October 29, 2012 by JoBe Cerny
Halloween is a great holiday. It is frightening fun. Good jokes always surprise people, and when someone’s head explodes in a horror film that is also surprising. I have always liked horror films and good mysteries with unexpected endings. A master of mixing murder and comedy in a tongue in cheek fashion was Vincent Price. If you’ve never seen Who Is Killing The Great Chefs of Europe, rent it and watch it. Writing and directing on Carl Amari’s Twilight Zone Radio Drama series gave me a chance to stretch my mystery and horror skills, and we won AFTRA’s highest honor, The American Scene Award for the series. But, my interest in reading and writing mysteries goes back many years. I wrote my first full-length play, Clues, in the 1970’s. At one point in the writing the play, I asked my writing partner, Annie Ryerson, to help me finish the script and she brought many wonderful changes, laughs and surprises to the script. Shortly after we finished the script, Annie got married and moved to Los Angeles. I submitted the script to Dick Sasso, who was the director of the Chateau Louise Mystery Theatre in Dundee. Their first play was Agatha Christie’s The Mousetrap which had a very long run. Dick submitted the play to the producer, but they had committed to another play, so Clues got put on the back burner. About the same time, Annie submitted Clues to the Hollywood Actors Theatre, and they instantly decided to do the production.
They did a great job of casting and producing the play. Clues had a great opening and a killer surprise ending with lots of crazy characters, and an odd, eccentric mixture of laughs, mystery, and devilishly clever murders. I flew out to Los Angeles for the opening of the play, and since it was my first play, I was pretty nervous. But, I loved the cast, the direction, and especially the audience response. I couldn’t have asked for more in a first production of a play. Variety reviewed the play and said: “Clues is a play destined to make a lot of bucks.” It was very encouraging to read those words. I had submitted the play to the 500 seat Kalamazoo Civic Theatre in Michigan, and when they read the LA reviews, they decided to produce the play as part of their season. The first production was done on a small stage in a small theatre. The second production had many more production values behind it. And as it turned out the cast was very good. It was great seeing a first class production of Clues, and the reviews were once again excellent. Next a theatre company in Detroit heard about the production and produced it the East Detroit Civic Theatre which was an even bigger house, and once again, we got good reviews.

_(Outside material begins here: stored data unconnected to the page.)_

(** [PlainDivEq] on a non-negative dividend that fits 64 bits and a
    positive one-limb divisor. *)
Lemma PlainDivEq_nonneg (a b : BigInt) (m0 : BigInt) :
  wf LIMB a -> Sign LIMB a = false -> len_ a <= 64 / LIMB ->
  wf LIMB b -> len_ b = 1 -> Sign LIMB b = false ->
  0 < limb_at (val_ b) 0 ->
  wf LIMB m0 -> len_ m0 = 1 ->
  exists q m,
    PlainDivEq LIMB a b (Some m0) = Ok (q, Some m) /\
    toZ LIMB q = uval LIMB a / limb_at (val_ b) 0 /\
    toZ LIMB m = uval LIMB a mod limb_at (val_ b) 0 /\
    in_range LIMB (val_ q) /\ 1 <= len_ q <= cap_ q /\
    in_range LIMB (val_ m) /\ 1 <= len_ m <= cap_ m.
Proof.
  intros Ha Hsa HaL Hb HbL Hsb Hd0 Hm0 Hm0L.
  pose proof (pow_LIMB_pos LIMB LIMB_pos) as HB.
  pose proof words_per_64 as Hw.
  set (d0 := limb_at (val_ b) 0) in *.
  set (U := uval LIMB a).
  pose proof (uval_bounds a Ha) as HU. fold U in HU.
  destruct Ha as (Hal & Hac & Hav).
  destruct Hb as (Hbl & Hbc & Hbv).
  pose proof (limbs_fit_64 (len_ a) ltac:(lia)) as Hfit.
  assert (H64 : 2 ^ (LIMB * len_ a) <= 2 ^ 64) by (apply Z.pow_le_mono_r; lia).
  assert (Hub : uval LIMB b = d0) by (apply uval_one_limb; lia).
  assert (Hd0r : 0 <= d0 < 2 ^ (LIMB - 1)).
  { pose proof (Sign_false_top LIMB LIMB_pos b Hbv Hsb) as H.
    rewrite HbL in H. exact H. }
  assert (Hlt : 2 ^ (LIMB - 1) < 2 ^ LIMB) by (apply Z.pow_lt_mono_r; lia).
  unfold PlainDivEq.
  (* rhs == 0 *)
  assert (Hne : BigInt_eqb LIMB b (BigInt_of_int LIMB 0) = false).
  { unfold BigInt_eqb. rewrite toZ_BigInt_of_int_0. unfold toZ.
    rewrite Hsb, Hub. apply Z.eqb_neq. lia. }
  rewrite Hne, Hsa.
  (* packing *)
  rewrite pack_value; auto; try (unfold cap_ in *; lia);
    [|rewrite Z2Nat.id by lia; lia].
  rewrite Z2Nat.id by lia. rewrite Z.mul_0_l, Z.add_0_l. cbn [bind].
  fold (uval LIMB a). fold U.
  rewrite HbL. change (Z.to_nat 1) with 1%nat.
  rewrite pack_value; auto; try (unfold cap_ in *; lia);
    [|change (Z.of_nat 1) with 1; rewrite Z.mul_1_r;
      assert (2 ^ LIMB <= 2 ^ 64) by (apply Z.pow_le_mono_r; lia); lia].
  rewrite Z.mul_0_l, Z.add_0_l. cbn [bind].
  assert (Hub' : uval_limbs LIMB 1 (val_ b) = d0).
  { unfold uval in Hub. rewrite HbL in Hub. exact Hub. }
  rewrite Hub', Hsb.
  destruct (Z.eqb_spec d0 0); [lia|].
  (* quotient and remainder words *)
  set (z := U / d0).
  assert (Hz : 0 <= z <= U).
  { unfold z. split; [apply Z.div_pos; lia|]. apply Z.div_le_upper_bound; nia. }
  assert (Hw0 : u64 (U - u64 (z * d0)) = U mod d0).
  { pose proof (Z.div_mod U d0 ltac:(lia)) as E. fold z in E.
    pose proof (Z.mod_pos_bound U d0 ltac:(lia)) as Hm.
    unfold u64. rewrite (Z.mod_small (z * d0)) by nia.
    rewrite Z.mod_small; lia. }
  rewrite Hw0. set (w := U mod d0).
  assert (Hwr : 0 <= w < d0) by (apply Z.mod_pos_bound; lia).
  (* unpacking the quotient *)
  destruct (unpack_spec LIMB LIMB_pos (Z.to_nat (len_ a)) 64 z 0 (val_ a))
    as (v' & c & Hun & Hc & Hlv & Hzc & Hdig & Hoth & Hrng).
  { lia. } { rewrite Z2Nat.id by lia. lia. } { lia. }
  { unfold cap_ in *. lia. }
  rewrite Hun. cbn [bind]. rewrite Z.add_0_l.
  rewrite Z2Nat.id in Hc by lia.
  set (a1 := mkBigInt (if c =? 0 then 1 else c) (fill v' c (len_ a) 0)).
  assert (Ha1u : uval LIMB a1 = z).
  { apply stored_value; auto; try lia.
    all: try (rewrite Hlv; unfold cap_ in *; lia). }
  assert (Ha1v : in_range LIMB (val_ a1)).
  { cbn [a1 val_]. apply in_range_fill; auto. lia. }
  assert (Ha1l : 1 <= len_ a1 <= cap_ a1).
  { unfold cap_. cbn [a1 len_ val_]. rewrite length_fill, Hlv.
    unfold cap_ in *. destruct (Z.eqb_spec c 0); lia. }
  set (a2 := if Sign LIMB a1 then SetLen LIMB a1 (len_ a1 + 1) false else a1).
  assert (Ha2 : toZ LIMB a2 = z /\ in_range LIMB (val_ a2) /\
                1 <= len_ a2 <= cap_ a2).
  { unfold a2. destruct (Sign LIMB a1) eqn:Hs1.
    - assert (Hub1 : len_ a1 + 1 <= 2 ^ 64).
      { cbn [a1 len_]. destruct (Z.eqb_spec c 0); lia. }
      destruct (SetLen_extend LIMB LIMB_pos a1 (len_ a1 + 1) Ha1v
                  ltac:(lia) ltac:(lia)) as (E1 & E2 & E3 & E4 & E5).
      split; [|split; [exact E3|lia]].
      rewrite <- Ha1u. apply toZ_zero_extended; auto; try lia.
      + unfold cap_ in *. lia.
      + apply E5. lia.
    - split; [|split; auto]. unfold toZ. rewrite Hs1. exact Ha1u. }
  destruct Ha2 as (Ha2z & Ha2v & Ha2l).
  fold a1. fold a2.
  change (negb (eqb false false)) with false. cbv iota.
  (* the remainder *)
  destruct Hm0 as (Hml & Hmc & Hmv).
  destruct (SetLen_extend LIMB LIMB_pos m0 (64 / LIMB) Hmv ltac:(lia) ltac:(lia))
    as (M1 & M2 & M3 & M4 & M5).
  set (m1 := SetLen LIMB m0 (64 / LIMB) false) in *.
  destruct (unpack_spec LIMB LIMB_pos 1 64 w 0 (val_ m1))
    as (mv & c' & Hun' & Hc' & Hlv' & Hwc & Hdig' & Hoth' & Hrng').
  { lia. } { change (Z.of_nat 1) with 1. rewrite Z.mul_1_r. lia. } { lia. }
  { unfold cap_ in *. change (Z.of_nat 1) with 1. lia. }
  rewrite Hun'. cbn [bind]. rewrite Z.add_0_l. rewrite M1.
  change (Z.of_nat 1) with 1 in Hc'.
  set (m2 := mkBigInt (if c' =? 0 then 1 else c') (fill mv c' (64 / LIMB) 0)).
  assert (Hm2u : uval LIMB m2 = w).
  { apply stored_value; auto; try lia.
    all: try (rewrite Hlv'; unfold cap_ in *; lia). }
  assert (Hm2len : len_ m2 = 1).
  { cbn [m2 len_]. destruct (Z.eqb_spec c' 0); lia. }
  assert (Hm2v : in_range LIMB (val_ m2)).
  { cbn [m2 val_]. apply in_range_fill; auto. lia. }
  assert (Hm2c : 1 <= cap_ m2).
  { unfold cap_. cbn [m2 val_]. rewrite length_fill, Hlv'. unfold cap_ in *. lia. }
  assert (Hm2s : Sign LIMB m2 = false).
  { apply Sign_false_of_small; auto. rewrite Hm2len.
    change (1 - 1) with 0. rewrite <- uval_one_limb, Hm2u by auto. lia. }
  exists a2, m2. split; [reflexivity|].
  split; [exact Ha2z|].
  split; [unfold toZ; rewrite Hm2s; exact Hm2u|].
  split; [exact Ha2v|]. split; [exact Ha2l|]. split; [exact Hm2v|]. lia.
Qed.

I submitted Clues and the reviews to a number of Chicago theatre companies, but none of them were interested – except one – Tony DiSantis, who owned Drury Lane Water Tower. Vincent Price was touring nationally at the time in a play about Oscar Wilde, and word was out that he was looking for a new play. Vincent Price was perfect for the lead in this play, and he was drawing big audiences. I called my friend Dean DiBrito and asked him if he could submit Clues to Vincent Price’s agent. He did and word came back quickly that Vincent Price loved the script and would be willing to do the play when his Oscar Wilde tour was over. Dean put together a group of investors to finance half of the production costs, and Tony offered the Water Tower Theatre which was over a thousand seats at that time. But just as we were ready to go into production, Vincent Price fell ill. Then Cineplex Odeon made an offer to buy the Drury Lane Water Tower Theatre. I hoped we could move the production to one of the other Drury Lane Theatres, but Vincent Price’s health continued to fail. His agent offered up Jack Palance, but I had my heart set on Vincent Price. In retrospect, we should have taken Jack since his career soared upwards while Vincent Price passed away later that year. I regret I never go to work with this unique actor who had the ability to make people laugh and scream at the same time. Happy Halloween. By the way, we still welcome trick or treaters at my studio every Halloween.